◆ REQUIRED WORK ◆
Give the records again, every one, exactly.

THE RECORDS: Begin

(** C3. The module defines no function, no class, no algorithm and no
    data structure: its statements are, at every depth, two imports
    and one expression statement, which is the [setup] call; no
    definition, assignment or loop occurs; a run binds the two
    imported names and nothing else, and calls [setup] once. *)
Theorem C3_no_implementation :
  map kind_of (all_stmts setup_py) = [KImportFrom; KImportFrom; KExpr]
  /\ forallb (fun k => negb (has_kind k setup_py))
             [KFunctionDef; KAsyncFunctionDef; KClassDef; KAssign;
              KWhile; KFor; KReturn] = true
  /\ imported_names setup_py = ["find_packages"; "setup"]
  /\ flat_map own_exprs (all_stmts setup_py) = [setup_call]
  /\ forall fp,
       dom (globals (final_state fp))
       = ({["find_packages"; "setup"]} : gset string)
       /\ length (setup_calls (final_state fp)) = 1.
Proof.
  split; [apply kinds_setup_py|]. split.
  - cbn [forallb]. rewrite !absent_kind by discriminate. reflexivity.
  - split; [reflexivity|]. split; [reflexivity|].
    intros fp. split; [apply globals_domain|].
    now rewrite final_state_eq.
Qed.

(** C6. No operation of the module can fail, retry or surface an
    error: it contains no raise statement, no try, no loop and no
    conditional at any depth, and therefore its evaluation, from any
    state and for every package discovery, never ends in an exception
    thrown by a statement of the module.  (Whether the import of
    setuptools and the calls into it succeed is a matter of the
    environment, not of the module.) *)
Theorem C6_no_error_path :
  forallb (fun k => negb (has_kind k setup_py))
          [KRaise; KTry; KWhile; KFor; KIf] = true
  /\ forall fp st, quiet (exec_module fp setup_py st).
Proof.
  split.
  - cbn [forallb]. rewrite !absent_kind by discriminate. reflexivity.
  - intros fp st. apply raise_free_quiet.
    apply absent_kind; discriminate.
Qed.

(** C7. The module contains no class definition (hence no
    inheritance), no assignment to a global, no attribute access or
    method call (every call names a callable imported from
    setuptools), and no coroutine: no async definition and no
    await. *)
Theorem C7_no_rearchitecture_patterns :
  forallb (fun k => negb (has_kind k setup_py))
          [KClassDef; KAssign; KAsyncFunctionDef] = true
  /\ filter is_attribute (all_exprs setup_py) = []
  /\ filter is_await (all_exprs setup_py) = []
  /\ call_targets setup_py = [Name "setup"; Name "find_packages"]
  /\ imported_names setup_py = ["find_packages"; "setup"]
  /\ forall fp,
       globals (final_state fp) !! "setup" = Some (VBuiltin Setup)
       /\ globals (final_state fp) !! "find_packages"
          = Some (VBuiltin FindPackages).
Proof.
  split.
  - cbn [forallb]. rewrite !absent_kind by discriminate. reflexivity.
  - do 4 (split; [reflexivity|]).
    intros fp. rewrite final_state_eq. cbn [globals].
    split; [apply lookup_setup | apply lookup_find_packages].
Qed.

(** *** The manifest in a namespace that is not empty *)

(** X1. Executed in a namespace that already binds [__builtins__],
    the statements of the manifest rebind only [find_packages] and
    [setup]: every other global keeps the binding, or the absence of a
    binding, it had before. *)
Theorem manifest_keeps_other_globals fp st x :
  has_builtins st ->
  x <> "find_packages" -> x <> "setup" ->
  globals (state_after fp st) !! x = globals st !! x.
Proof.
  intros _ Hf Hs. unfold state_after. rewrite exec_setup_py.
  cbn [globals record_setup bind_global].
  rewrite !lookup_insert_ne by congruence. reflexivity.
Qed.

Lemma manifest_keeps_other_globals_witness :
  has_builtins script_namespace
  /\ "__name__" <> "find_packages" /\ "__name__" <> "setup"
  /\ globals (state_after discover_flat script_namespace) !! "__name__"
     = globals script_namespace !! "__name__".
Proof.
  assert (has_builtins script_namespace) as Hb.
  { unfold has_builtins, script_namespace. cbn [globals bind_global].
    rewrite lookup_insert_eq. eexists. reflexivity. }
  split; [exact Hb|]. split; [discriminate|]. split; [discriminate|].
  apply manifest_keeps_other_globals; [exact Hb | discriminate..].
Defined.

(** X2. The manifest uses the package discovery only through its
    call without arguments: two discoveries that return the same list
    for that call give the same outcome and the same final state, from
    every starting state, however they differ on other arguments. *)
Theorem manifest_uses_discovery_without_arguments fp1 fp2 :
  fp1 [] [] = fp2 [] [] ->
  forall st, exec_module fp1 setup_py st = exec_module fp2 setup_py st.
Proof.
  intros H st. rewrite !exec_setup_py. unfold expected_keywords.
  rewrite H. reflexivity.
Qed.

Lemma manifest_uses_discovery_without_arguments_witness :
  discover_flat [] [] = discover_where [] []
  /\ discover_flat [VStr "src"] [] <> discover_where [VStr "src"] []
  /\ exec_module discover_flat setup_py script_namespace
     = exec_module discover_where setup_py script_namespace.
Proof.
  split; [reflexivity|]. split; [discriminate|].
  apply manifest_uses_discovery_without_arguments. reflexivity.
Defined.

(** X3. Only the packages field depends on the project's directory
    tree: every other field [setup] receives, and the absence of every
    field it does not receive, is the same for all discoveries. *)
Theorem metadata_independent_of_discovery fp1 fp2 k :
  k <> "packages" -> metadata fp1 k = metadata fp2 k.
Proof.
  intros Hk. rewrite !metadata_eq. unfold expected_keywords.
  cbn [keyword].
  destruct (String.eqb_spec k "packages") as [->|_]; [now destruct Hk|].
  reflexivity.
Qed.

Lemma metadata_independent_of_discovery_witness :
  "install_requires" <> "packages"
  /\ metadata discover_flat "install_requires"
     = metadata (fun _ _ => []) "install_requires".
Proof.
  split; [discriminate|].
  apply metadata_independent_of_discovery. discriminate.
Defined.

THE RECORDS: End

◆ WRITTEN RESPONSE ◆
(** C3. The module defines no function, no class, no algorithm and no
    data structure: its statements are, at every depth, two imports
    and one expression statement, which is the [setup] call; no
    definition, assignment or loop occurs; a run binds the two
    imported names and nothing else, and calls [setup] once. *)
Theorem C3_no_implementation :
  map kind_of (all_stmts setup_py) = [KImportFrom; KImportFrom; KExpr]
  /\ forallb (fun k => negb (has_kind k setup_py))
             [KFunctionDef; KAsyncFunctionDef; KClassDef; KAssign;
              KWhile; KFor; KReturn] = true
  /\ imported_names setup_py = ["find_packages"; "setup"]
  /\ flat_map own_exprs (all_stmts setup_py) = [setup_call]
  /\ forall fp,
       dom (globals (final_state fp))
       = ({["find_packages"; "setup"]} : gset string)
       /\ length (setup_calls (final_state fp)) = 1.
Proof.
  split; [apply kinds_setup_py|]. split.
  - cbn [forallb]. rewrite !absent_kind by discriminate. reflexivity.
  - split; [reflexivity|]. split; [reflexivity|].
    intros fp. split; [apply globals_domain|].
    now rewrite final_state_eq.
Qed.

(** C6. No operation of the module can fail, retry or surface an
    error: it contains no raise statement, no try, no loop and no
    conditional at any depth, and therefore its evaluation, from any
    state and for every package discovery, never ends in an exception
    thrown by a statement of the module.  (Whether the import of
    setuptools and the calls into it succeed is a matter of the
    environment, not of the module.) *)
Theorem C6_no_error_path :
  forallb (fun k => negb (has_kind k setup_py))
          [KRaise; KTry; KWhile; KFor; KIf] = true
  /\ forall fp st, quiet (exec_module fp setup_py st).
Proof.
  split.
  - cbn [forallb]. rewrite !absent_kind by discriminate. reflexivity.
  - intros fp st. apply raise_free_quiet.
    apply absent_kind; discriminate.
Qed.

(** C7. The module contains no class definition (hence no
    inheritance), no assignment to a global, no attribute access or
    method call (every call names a callable imported from
    setuptools), and no coroutine: no async definition and no
    await. *)
Theorem C7_no_rearchitecture_patterns :
  forallb (fun k => negb (has_kind k setup_py))
          [KClassDef; KAssign; KAsyncFunctionDef] = true
  /\ filter is_attribute (all_exprs setup_py) = []
  /\ filter is_await (all_exprs setup_py) = []
  /\ call_targets setup_py = [Name "setup"; Name "find_packages"]
  /\ imported_names setup_py = ["find_packages"; "setup"]
  /\ forall fp,
       globals (final_state fp) !! "setup" = Some (VBuiltin Setup)
       /\ globals (final_state fp) !! "find_packages"
          = Some (VBuiltin FindPackages).
Proof.
  split.
  - cbn [forallb]. rewrite !absent_kind by discriminate. reflexivity.
  - do 4 (split; [reflexivity|]).
    intros fp. rewrite final_state_eq. cbn [globals].
    split; [apply lookup_setup | apply lookup_find_packages].
Qed.

(** *** The manifest in a namespace that is not empty *)

(** X1. Executed in a namespace that already binds [__builtins__],
    the statements of the manifest rebind only [find_packages] and
    [setup]: every other global keeps the binding, or the absence of a
    binding, it had before. *)
Theorem manifest_keeps_other_globals fp st x :
  has_builtins st ->
  x <> "find_packages" -> x <> "setup" ->
  globals (state_after fp st) !! x = globals st !! x.
Proof.
  intros _ Hf Hs. unfold state_after. rewrite exec_setup_py.
  cbn [globals record_setup bind_global].
  rewrite !lookup_insert_ne by congruence. reflexivity.
Qed.

Lemma manifest_keeps_other_globals_witness :
  has_builtins script_namespace
  /\ "__name__" <> "find_packages" /\ "__name__" <> "setup"
  /\ globals (state_after discover_flat script_namespace) !! "__name__"
     = globals script_namespace !! "__name__".
Proof.
  assert (has_builtins script_namespace) as Hb.
  { unfold has_builtins, script_namespace. cbn [globals bind_global].
    rewrite lookup_insert_eq. eexists. reflexivity. }
  split; [exact Hb|]. split; [discriminate|]. split; [discriminate|].
  apply manifest_keeps_other_globals; [exact Hb | discriminate..].
Defined.

(** X2. The manifest uses the package discovery only through its
    call without arguments: two discoveries that return the same list
    for that call give the same outcome and the same final state, from
    every starting state, however they differ on other arguments. *)
Theorem manifest_uses_discovery_without_arguments fp1 fp2 :
  fp1 [] [] = fp2 [] [] ->
  forall st, exec_module fp1 setup_py st = exec_module fp2 setup_py st.
Proof.
  intros H st. rewrite !exec_setup_py. unfold expected_keywords.
  rewrite H. reflexivity.
Qed.

Lemma manifest_uses_discovery_without_arguments_witness :
  discover_flat [] [] = discover_where [] []
  /\ discover_flat [VStr "src"] [] <> discover_where [VStr "src"] []
  /\ exec_module discover_flat setup_py script_namespace
     = exec_module discover_where setup_py script_namespace.
Proof.
  split; [reflexivity|]. split; [discriminate|].
  apply manifest_uses_discovery_without_arguments. reflexivity.
Defined.

(** X3. Only the packages field depends on the project's directory
    tree: every other field [setup] receives, and the absence of every
    field it does not receive, is the same for all discoveries. *)
Theorem metadata_independent_of_discovery fp1 fp2 k :
  k <> "packages" -> metadata fp1 k = metadata fp2 k.
Proof.
  intros Hk. rewrite !metadata_eq. unfold expected_keywords.
  cbn [keyword].
  destruct (String.eqb_spec k "packages") as [->|_]; [now destruct Hk|].
  reflexivity.
Qed.

Lemma metadata_independent_of_discovery_witness :
  "install_requires" <> "packages"
  /\ metadata discover_flat "install_requires"
     = metadata (fun _ _ => []) "install_requires".
Proof.
  split; [discriminate|].
  apply metadata_independent_of_discovery. discriminate.
Defined.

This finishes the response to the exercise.